Les commissaires aux comptes en alerte

Avec l’arrivée du printemps les manifestations se succèdent le plus souvent pour s’opposer aux réformes proposées par le gouvernement. Certaines sont quasi cycliques, c’est le cas pour l’éducation nationale avec des enseignants qui ne souhaiteraient être dirigés que par eux-mêmes.
 

D’autres sont si surprenantes qu’elles sont passées inaperçues. Pourtant à y regarder de plus près, elles revêtent un caractère essentiel pour l’économie de notre pays ! Or les médias et le public ne sont sensibles qu’aux mouvements de masse et dans ce domaine les commissaires aux comptes ne peuvent rivaliser avec les routiers ou les marins pêcheurs.
De plus cette profession qui n’a jamais fait parler d’elle, ne s’est pas résolue à descendre dans la rue par souci de corporatisme, mais tout simplement pour s’opposer à une menace que la réforme projetée sur la sécurité financière fait peser sur l’économie de notre pays. En effet sous le prétexte d’alléger certaines procédures pour dynamiser notre économie, la Ministre de l’Economie Christine Lagarde souhaite faire sauter des verrous qui sont pourtant les gardes fous sans lesquels des dérives sont à craindre. Une explication s’impose. Pour faciliter la croissance de certaines entreprises, il a été créé des SAS (Société par Actions Simplifiées) qui font appel à des financements privés pour des opérations d’intérêt général.

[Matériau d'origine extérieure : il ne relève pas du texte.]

(* ===== verification/TxPoolSelection.v ===== *)
(** * Selecting transactions for a block

    Model of [RatioTipGasSelection] (txpool_v2/src/selection_algorithms).  The
    [BTreeMap<Reverse<Key>, _>] is the list of its entries in iteration order;
    the storage is any instance of the trait
    [RatioTipGasSelectionAlgorithmStorage].  [None] is a panic. *)

From stdpp Require Import prelude gmap list strings.
From Stdlib Require Import ZArith Lia Sorted.
From S2P Require Import Prelude.
From S2P Require Import TxTypes.
From S2P Require Import TxPoolTypes.
From S2P Require Import TxPoolGraph.
Local Open Scope Z_scope.

(** ** The order *)

(** [Ratio<u64>] is kept as numerator and denominator: its comparison is that of
    the fractions, whatever their reduced form. *)
Record Key := {
  k_num : Z;
  k_den : Z;
  k_creation_instant : Z;
  k_tx_id : TxId;
}.

Definition ratio_cmp (a b : Key) : comparison := Z.compare (k_num a * k_den b) (k_num b * k_den a).

Definition key_cmp (self other : Key) : comparison :=
  match ratio_cmp self other with
  | Eq =>
      match Z.compare (k_creation_instant other) (k_creation_instant self) with
      | Eq => Z.compare (k_tx_id self) (k_tx_id other)
      | instant_cmp => instant_cmp
      end
  | cmp => cmp
  end.

Definition key (store_entry : StorageData) : Key :=
  {| k_num := sat_add U64 (tip (transaction store_entry)) 1;
     k_den := max_gas (transaction store_entry);
     k_creation_instant := creation_instant store_entry;
     k_tx_id := tx_id (transaction store_entry) |}.

(** ** The sorted map *)

Section btree.
Context {Idx : Type}.

(** [BTreeMap::insert]: on an equal key the value is replaced. *)
Fixpoint bt_insert (k : Key) (v : Idx) (l : list (Key * Idx)) : list (Key * Idx) :=
  match l with
  | [] => [(k, v)]
  | (k', v') :: l' =>
      match key_cmp k k' with
      | Gt => (k, v) :: l
      | Eq => (k', v) :: l'
      | Lt => (k', v') :: bt_insert k v l'
      end
  end.

Fixpoint bt_remove (k : Key) (l : list (Key * Idx)) : list (Key * Idx) :=
  match l with
  | [] => []
  | (k', v') :: l' =>
      match key_cmp k k' with
      | Gt => l
      | Eq => l'
      | Lt => (k', v') :: bt_remove k l'
      end
  end.
End btree.

(** ** The storage the algorithm works on *)

Class SelectionStorage (S Idx : Type) := {
  ss_get : S → Idx → option StorageData;
  ss_get_dependents : S → Idx → list Idx;
  ss_has_dependencies : S → Idx → bool;
  ss_remove : Idx → S → option StorageData * S;
}.

#[global] Instance graph_selection_storage {G Idx} `{Countable Idx, !StableDiGraph G Idx} :
    SelectionStorage (GraphStorage G Idx) Idx := {
  ss_get := get;
  ss_get_dependents := get_direct_dependents;
  ss_has_dependencies := has_dependencies;
  ss_remove := remove_transaction;
}.

Record Constraints := {
  minimal_gas_price : Z;
  c_max_gas : Z;
  maximum_txs : Z;
  maximum_block_size : Z;
  excluded_contracts : gset ContractId;
}.

Section selection.
Context {S Idx : Type} `{!SelectionStorage S Idx}.

Record RatioTipGasSelection := {
  executable_transactions_sorted_tip_gas_ratio : list (Key * Idx);
}.

Definition RatioTipGasSelection_new : RatioTipGasSelection :=
  {| executable_transactions_sorted_tip_gas_ratio := [] |}.

Definition on_removed_transaction_inner (k : Key) (sel : RatioTipGasSelection) :
    RatioTipGasSelection :=
  {| executable_transactions_sorted_tip_gas_ratio :=
       bt_remove k (executable_transactions_sorted_tip_gas_ratio sel) |}.

Definition new_executable_transaction (storage_id : Idx) (store_entry : StorageData)
    (sel : RatioTipGasSelection) : RatioTipGasSelection :=
  {| executable_transactions_sorted_tip_gas_ratio :=
       bt_insert (key store_entry) storage_id
         (executable_transactions_sorted_tip_gas_ratio sel) |}.

Definition on_removed_executable (storage_entry : StorageData) (sel : RatioTipGasSelection) :
    RatioTipGasSelection :=
  on_removed_transaction_inner (key storage_entry) sel.

Definition get_less_worth_txs (sel : RatioTipGasSelection) : list Idx :=
  reverse (executable_transactions_sorted_tip_gas_ratio sel).*2.

Definition number_of_executable_transactions (sel : RatioTipGasSelection) : Z :=
  Z.of_nat (length (executable_transactions_sorted_tip_gas_ratio sel)).

(** ** Gathering *)

(** The local variables of [gather_best_txs] during one pass. *)
Record Gather := {
  gas_left : Z;
  space_left : Z;
  nb_left : Z;
  g_result : list StorageData;
  g_storage : S;
  clean_up_list : list Key;
  transactions_to_remove : list Key;
  transactions_to_promote : list Idx;
}.

Definition uses_excluded (c : Constraints) (tx : PoolTransaction) : bool :=
  existsb (λ input, match input with
                    | InputContract contract_id => bool_decide (contract_id ∈ excluded_contracts c)
                    | _ => false
                    end) (inputs tx).

(** The body of the inner loop once the transaction has been selected. *)
Definition select_tx (k : Key) (storage_id : Idx) (tx : PoolTransaction) (g : Gather) :
    option Gather :=
  let dependents := ss_get_dependents (g_storage g) storage_id in
  match ss_remove storage_id (g_storage g) with
  | (None, _) => None
  | (Some removed, storage) =>
      Some {| gas_left := sat_sub (gas_left g) (max_gas tx);
              space_left := sat_sub (space_left g) (metered_bytes_size tx);
              nb_left := sat_sub (nb_left g) 1;
              g_result := g_result g ++ [removed];
              g_storage := storage;
              clean_up_list := clean_up_list g ++ [k];
              transactions_to_remove := transactions_to_remove g;
              transactions_to_promote := transactions_to_promote g ++
                filter (λ d, ss_has_dependencies storage d = false) dependents |}
  end.

Definition note_missing (k : Key) (g : Gather) : Gather :=
  {| gas_left := gas_left g; space_left := space_left g; nb_left := nb_left g;
     g_result := g_result g; g_storage := g_storage g; clean_up_list := clean_up_list g;
     transactions_to_remove := transactions_to_remove g ++ [k];
     transactions_to_promote := transactions_to_promote g |}.

(** The loop over the executable transactions. *)
Fixpoint gather_pass (c : Constraints) (entries : list (Key * Idx)) (g : Gather) : option Gather :=
  match entries with
  | [] => Some g
  | (k, storage_id) :: entries =>
      if decide (nb_left g = 0 ∨ gas_left g = 0 ∨ space_left g = 0) then Some g
      else
        match ss_get (g_storage g) storage_id with
        | None => gather_pass c entries (note_missing k g)
        | Some stored_transaction =>
            let tx := transaction stored_transaction in
            if uses_excluded c tx then gather_pass c entries g
            else if decide (max_gas_price tx < minimal_gas_price c) then gather_pass c entries g
            else if decide (max_gas tx > gas_left g ∨ metered_bytes_size tx > space_left g)
            then gather_pass c entries g
            else g ← select_tx k storage_id tx g; gather_pass c entries g
        end
  end.

Definition start_pass (g : Gather) : Gather :=
  {| gas_left := gas_left g; space_left := space_left g; nb_left := nb_left g;
     g_result := g_result g; g_storage := g_storage g; clean_up_list := [];
     transactions_to_remove := []; transactions_to_promote := [] |}.

(** [new_executable_transaction] for each promoted transaction. *)
Fixpoint promote_all (storage : S) (l : list Idx) (sel : RatioTipGasSelection) :
    option RatioTipGasSelection :=
  match l with
  | [] => Some sel
  | promote :: l =>
      d ← ss_get storage promote;
      promote_all storage l (new_executable_transaction promote d sel)
  end.

(** The outer loop; every round that goes on has selected a transaction, so
    [nb_left] bounds the number of rounds.  The result has the flag that tells
    whether subscribers are notified. *)
Fixpoint gather_loop (fuel : nat) (c : Constraints) (sel : RatioTipGasSelection) (g : Gather)
    (add_new_executable : bool) : option (RatioTipGasSelection * Gather * bool) :=
  if decide (gas_left g > 0 ∧ nb_left g > 0 ∧ space_left g > 0 ∧
             executable_transactions_sorted_tip_gas_ratio sel ≠ [])
  then
    match fuel with
    | O => None
    | Datatypes.S fuel =>
        g ← gather_pass c (executable_transactions_sorted_tip_gas_ratio sel) (start_pass g);
        let sel := foldl (λ sel k, on_removed_transaction_inner k sel) sel
                     (transactions_to_remove g) in
        match clean_up_list g, transactions_to_promote g with
        | [], [] => Some (sel, g, add_new_executable)
        | cleaned, promoted =>
            let sel := foldl (λ sel k, on_removed_transaction_inner k sel) sel cleaned in
            match promoted with
            | [] => gather_loop fuel c sel g add_new_executable
            | _ =>
                sel ← promote_all (g_storage g) promoted sel;
                gather_loop fuel c sel g true
            end
        end
    end
  else Some (sel, g, add_new_executable).

Definition gather_best_txs (c : Constraints) (sel : RatioTipGasSelection) (storage : S) :
    option (RatioTipGasSelection * list StorageData * S * bool) :=
  r ← gather_loop (Datatypes.S (Z.to_nat (maximum_txs c))) c sel
        {| gas_left := c_max_gas c; space_left := maximum_block_size c;
           nb_left := maximum_txs c; g_result := []; g_storage := storage;
           clean_up_list := []; transactions_to_remove := [];
           transactions_to_promote := [] |} false;
  let '(sel, g, notify) := r in
  Some (sel, g_result g, g_storage g, notify).
End selection.
Arguments RatioTipGasSelection : clear implicits.
Arguments RatioTipGasSelection Idx : assert.
Arguments Gather : clear implicits.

Jusqu’à ce jour, ces sociétés étaient soumises au contrôle des commissaires aux comptes pour éviter des dérives toujours possibles, mais aussi pour constituer d’éventuelles alertes pour des chefs d’entreprises le plus souvent demandeurs de tels contrôles dont la qualité justifie largement le coût. Or l’article 14 du projet de loi de modernisation prévoit un seuil à fixer par décret au dessous duquel ces SAS ne seront plus soumises au contrôle précité. Une telle disposition si elle venait à être adoptée, rendrait les investisseurs éventuels d’autant plus prudents qu’ils pourraient craindre des dérives mafieuses sans préjuger du fait que le contrôle n’a jamais été un frein à la croissance dont notre pays a tant besoin pour augmenter un pouvoir d’achat en berne.
Ce n’est pas en adoptant une posture anglo-saxonne dont on a pu enregistrer les dérives avec Eron ou encore les Surprimes, que l’on pourra redresser l’économie de notre pays même si celle qui en a la charge est imprégnée de sa culture. Il semble d’ailleurs que Madame Dati ministre de tutelle des commissaires aux comptes pas plus que le rapport Attali n’aient évoqué ou apporté leur soutien à de telles dispositions. Et si toutefois on veut aborder la question du corporatisme, oui bien sûr, en cas d’adoption du projet la profession serait touchée et mettrait un certain nombre de spécialistes dans la difficulté. On ne réforme pas sans concertation, les commissaires aux comptes y sont prêts, mais pas pour nuire à ce qu’ils considèrent être de l’intérêt général.
Toulouse le 20 mai fut un galop d’essai avec 250 manifestants devant le palais de justice, Paris suit le 27 mai. On ne doit pas réformer pour le simple plaisir de le faire et par-dessus tout contre les conseils et les avis de ceux qui vivent leur métier au quotidien.